第35話 本当は、最初は


 春人が好きだと口にして、草壁はしばらく口を開いてはこなかった。

 ただ、最初に流した一滴の後、ひたすらに唇を噛み締めていた。

 はあっと大きく息を吐き、彼女は額に手を当てる。伏せた目は濡れていて、必死に嗚咽おえつを押しとどめているのが春人にも分かった。
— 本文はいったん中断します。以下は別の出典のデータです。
Lemma accept_response_wp cf m h l req secret send recv s :
  dynamic_vlan cf = DYNAMIC_VLAN_DISABLED -> holds m h l -> code h = RADIUS_CODE_ACCESS_ACCEPT ->
  wp true (radius_msg_get_ms_keys (Some m) (Some req) secret) (fun r =>
    true = false \/ r = Some (mk_mppe_keys (Some send) (Some recv))) ->
  4 <= zlen (eap_of l) ->
  wp true (receive_response cf m req secret s) (fun s' => exists b s0, data b = eap_of l /\
    s' = on_machine eapol_auth_step s0 /\ iface s' = option_map (accepted_if (recv ++ send) b) (iface s)).
Proof.
  intros Hv H Hc Hk Hz. destruct (holds_header _ _ _ H) as (Ec & _). rewrite Hc in Ec. unfold receive_response.
  cbv zeta. rewrite Ec. set (s1 := setter last_recv_radius _ _).
  assert (I1 : iface s1 = iface s).
  { change (iface (on_machine (radius_identifier ::= -1)%cmd s) = iface s). same_iface. }
  assert (L1 : last_recv_radius s1 = Some m) by reflexivity. clearbody s1.
  set (s2 := if _ && _ then _ else s1). assert (H2 : same_if s1 s2).
  { unfold s2. destruct (_ && _); [|done]. destruct (radius_msg_get_attr_int32 _ _); [|done]. by destruct (_ <? _). }
  destruct H2 as [I2 L2]. clearbody s2. unfold handle_code. rewrite Ec. apply wp_bind.
  eapply wp_mono; [exact (handle_accept_wp cf m h l req secret send recv _ _ s2 Hv H Hk)|].
  intros [override s3] (-> & I3 & L3). apply wp_bind.
  eapply wp_mono; [apply (decapsulate_wp m h l s3); [congruence|done|done]|]. intros s4 (b & Hb & I4). apply wp_ret.
  exists b, (on_machine (eap_if ∷ aaaEapReq ::= false)%cmd s4). split; [done|]. split; [done|].
  rewrite (on_machine_iface eapol_auth_step (fun i => i)) by done.
  rewrite (on_machine_iface _ (setter aaaEapReq (fun _ => false))) by (intros sm; open_cmds; by rewrite eap_if_set).
  by rewrite I4, I3, I2, I1, !option_map_map.
Qed.

Lemma wp_of_go {A} (e : run A) a Q : e [] = Go a [] -> Q a -> wp true e Q.
Proof. intros H HQ mem Hm. rewrite (Hm eq_refl). by exists a, []. Qed.

(** A response that its handler takes. *)
Lemma client_receive_wp {T} (f : radius_msg -> radius_msg -> list Z -> T -> run (RadiusRxResult * T)) acct o d t m e Q :
  zlen o < 3000 -> radius_msg_parse o [] = Go (Some m) [] ->
  List.find (matches RADIUS_AUTH (hdr_identifier m)) (msgs d) = Some e ->
  wp true (f m (e_msg e) (e_secret e) t) (fun r => r.1 = RADIUS_RX_QUEUED /\ Q r.2) ->
  wp true (radius_client_receive [f] acct true o d t) (fun '(d', t') =>
    msgs d' = List.filter (fun x => negb (e_self x =? e_self e)) (msgs d) /\ Q t').
Proof.
  intros Hz Hp He Hf. unfold radius_client_receive. destruct (Z.leb_spec 3000 (zlen o)); [lia|].
  apply wp_bind. apply (wp_of_go _ _ _ Hp). cbv zeta.
  assert (Em : msgs (count_response (hdr_code m) true d) = msgs d).
  { unfold count_response. by repeat match goal with |- context [if ?b then _ else _] => destruct b end. }
  rewrite Em, He. set (d1 := unlink_entry _ _).
  assert (E1 : msgs d1 = List.filter (fun x => negb (e_self x =? e_self e)) (msgs d)) by (by rewrite <- Em).
  clearbody d1. apply wp_bind. cbn [call_handlers]. apply wp_bind. eapply wp_mono; [exact Hf|].
  intros [r t'] [Hr HQ]. cbn [fst snd] in *. subst r. apply wp_ret. by apply wp_ret.
Qed.
(* ===== verification/RadiusEap.v ===== *)
(** * The EAP server as the engine of the RADIUS server

    A session of RadiusServer.v runs the EAP server of EapServer.v: the
    engine of EapolEap.v, with the laws of [RadiusEngineLaws] proved.  The
    access point of RadiusAp.v asks the same engine for the identity. *)

From S2P Require Import Prelude.
From S2P Require Import Eloop.
From S2P Require Import EapolAuth.
From S2P Require Import EapolPort.
From S2P Require Import Wpabuf.
From S2P Require Import Common.
From S2P Require Import EapCommon.
From S2P Require Import EapServer.
From S2P Require Import EapControl.
From S2P Require Import EapSafety.
From S2P Require Import EapAuthority.
From S2P Require Import EapProperties.
From S2P Require Import EapolEap.
From S2P Require Import RadiusMsg.
From S2P Require Import RadiusServer.
From S2P Require Import RadiusAttrs.
From S2P Require Import RadiusAuthority.
From S2P Require Import RadiusAp.

Section engine.
Context {M P : Type} `{EM : !EapMethods M P, CB : !EapolCallbacks, EC : !ErpCrypto}.
Context `{ML : !EapMethodLaws}.
Abbreviation sm := (eap_sm M P).
Implicit Types s : sm.

(** The last of the machine's users; a user that is kept has been noted
    before. *)
Fixpoint last_user (l : list sm) (u : option eap_user) : option eap_user :=
  match l with
  | [] => u
  | s :: l => last_user l (match user s with Some u' => Some u' | None => u end)
  end.

(** [accept]: the attributes that the database gives a user for
    Access-Accept. *)
Definition radius_eap_engine (accept : eap_user -> list (Z * list Z)) : RadiusEngine sm := {|
  engine_method_pending := eap_sm_method_pending;
  engine_user s :=
    match eap_server_sm_step step_fuel s with
    | Some (s', _) =>
        option_map (fun u => mk_server_user u (accept u)) (last_user (step_states step_fuel s ++ [s']) None)
    | None => None
    end
|}.

(** The identity that the access point copies for User-Name. *)
Definition eap_engine_identity : EapIdentity sm := fun s =>
  let '(identity, len) := eap_get_identity s in option_map (fun i => slice i 0 len) identity.

Definition radius_eap_laws (e0 : eap_env) : RadiusEngineLaws sm (EapEngine0 := eap_engine e0).
Proof.
  split; cbn [engine_if eap_engine]; intros s;
    destruct (sm_step_asked step_fuel s _ (engine_step_eq e0 s)) as [H1 H2]; [exact H1|exact H2].
Defined.
End engine.
(* ===== verification/RadiusClientProperties.v ===== *)
(** * The RADIUS client: its properties

    The requests of the access point and the responses to them, end to end:
    what the server reads from a request, what a response can do to a station,
    and that the access point has the server's key after an Access-Accept; and
    the queue of the client: its timer ends, and where its memory is not
    safe. *)

From Stdlib Require Import String.
From S2P Require Import Prelude.
From S2P Require Import Eloop.
From S2P Require Import Wpabuf.
From S2P Require Import Common.
From S2P Require Import EapCommon.
From S2P Require Import EapServer.
From S2P Require Import EapolAuth.
From S2P Require Import EapolPort.
From S2P Require Import Ieee8021x.
From S2P Require Import EapMethods.
From S2P Require Import EapProperties.
From S2P Require Import EapolEap.
From S2P Require Import EapolProperties.
From S2P Require Import Hash.
From S2P Require Import RadiusMsg.
From S2P Require Import RadiusServer.
From S2P Require Import RadiusClient.
From S2P Require Import RadiusReplies.
From S2P Require Import RadiusAuthority.
From S2P Require Import RadiusAttrs.
From S2P Require Import RadiusQueue.
From S2P Require Import RadiusAp.
From S2P Require Import RadiusAccess.
From S2P Require Import RadiusRequest.
From S2P Require Import RadiusEap.
From S2P Require Import RadiusProperties.

(** ** Requests and responses *)

Section access_point.
Context {E : Type} `{EE : !EapEngine E, EL : !EapEngineLaws E, EI : !EapIdentity E}.
Implicit Types (cf : radius_bss) (s : radius_sta E) (d : radius_client_data).

(** C17: An EAP message of a station reaches the authentication server as it is.
    The access point sends one datagram and keeps it as the newest pending
    request under a fresh identifier, for which the station waits; the server
    parses the datagram, finds its Message-Authenticator valid, and reads from
    it the EAP message, and the State of the Access-Challenge before it
    exactly if the station's last response was one. *)
Theorem access_request_delivers cf a eap_msg d s sm s1 secret ll :
  let id := next_radius_identifier d in
  let s2 := waiting id s1 in
  eapol_machine (port s) = Some sm -> wp true (ieee802_1x_learn_identity eap_msg s sm) (fun r => r = s1) ->
  connected d secret -> byte id -> bytes a -> zlen a = 16 -> bytes eap_msg -> eap_msg <> [] ->
  sendable cf s2 ll -> Forall (fun a => a.1 <> RADIUS_ATTR_STATE) (request_attrs cf s2) ->
  attrs_len cf s2 ll + 3 * zlen eap_msg <= 65000 ->
  exists d' m e rest h l m' b,
    ieee802_1x_encapsulate_radius cf (Some a) eap_msg d s [] = Go (d', s2) [] /\
    rc_out d' = datagram RADIUS_AUTH (octets m) :: rc_out d /\ msgs d' = e :: rest /\
    e_msg e = m /\ e_secret e = secret /\ matches RADIUS_AUTH id e = true /\
    holds m h l /\ hdr_authenticator m = a /\
    radius_msg_parse (octets m) [] = Go (Some m') [] /\ holds m' h l /\
    hdr_code m' = RADIUS_CODE_ACCESS_REQUEST /\ hdr_identifier m' = id /\
    radius_msg_verify_msg_auth m' secret None [] = Go (false, m') [] /\
    radius_msg_get_eap (Some m') [] = Go (Some b) [] /\ data b = eap_msg /\
    of_type RADIUS_ATTR_STATE l = state_attrs s2 ll.
Proof.
  intros id s2 Em Hl Hc Hid Ha Za He Hne Hs Hst Hz.
  destruct (wp_clean _ _ (encapsulate_wp cf a eap_msg d s sm s1 secret ll Em Hl Hc Hid Ha Za He Hs Hst Hz))
    as ([d' s'] & E1 & -> & m & h & l & [Q1 (e & rest & Q2 & Q3 & Q4 & Q5)] & R & Eh).
  destruct R as [R1 R2 R3 R4 R5 R6]. destruct (wp_clean _ _ R6) as (r & E2 & m' & -> & H' & W).
  destruct (wp_clean _ _ W) as (v & E3 & ->). destruct (wp_clean _ _ (get_eap_wp true m' h l H')) as (b & E4 & Hb).
  rewrite R4 in Hb. destruct b as [b|]; [|by destruct Hb]. destruct Hb as [Hb _].
  destruct (holds_header _ _ _ R1) as (_ & Ei & Ea & _). destruct (holds_header _ _ _ H') as (Ec' & Ei' & _).
  exists d', m, e, rest, h, l, m', b. split; [exact E1|]. split; [exact Q1|]. split; [exact Q2|].
  split; [exact Q3|]. split; [exact Q4|]. split.
  { unfold matches. by rewrite Q5, Q3, Ei, R3, Z.eqb_refl. }
  split; [exact R1|]. split; [by rewrite Ea|]. split; [exact E2|]. split; [exact H'|].
  split; [by rewrite Ec'|]. split; [by rewrite Ei'|]. split; [exact E3|]. split; [exact E4|]. by split.
Qed.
「……、……ずっと。……私は、君に振られると思っていたよ」



 前髪をくしゃりとつかみ、草壁はうつむいたまま白状してくる。

 どうして、と春人はかすれた声で尋ねた。掠れてしまったのは、油断したからだ。思った以上に緊張していたのだとそれで知る。


「……。私が、君を中学の時に見かけたことがあると話したね」

「……悪い。秋君から少し聞いた。つまらなそうな顔をしているって思ったんだって?」

「秋が、そんなことを? ははっ。……須藤君は、本当に弟とすぐに仲良くなっちゃったね。……羨ましいなあ」


 何かを堪える様に呼吸をし、彼女は徐々に息を整えていく。

 そして、意を決した様に春人の目を覗き込む様に見つめてきた。――真っ直ぐで、相変わらず綺麗な輝きだなと見惚れてしまう。


「君を見かけたのは、中学時代はほぼ全部恋人といる姿だったんだけどね。一度だけ、……一度だけ。友人に誘われて、うちの中学との交流試合を見たことがあったんだよ」

「え、そうなんだ。……一般人は上の階だっけ?」

「ああ、そうだよ。確かに君は、本当に剣道の腕が凄まじかったね。他にも強い人はいたけど、君は群を抜いていた。正直……惚れ惚れしてしまったよ」


 照れくさそうにはにかむ彼女の顔に、春人も何故だか頬が熱くなる。いつもの溌剌はつらつとした笑顔ではない、彼女の心がにじみ出る様な微笑みは、数倍可愛らしさが増していた。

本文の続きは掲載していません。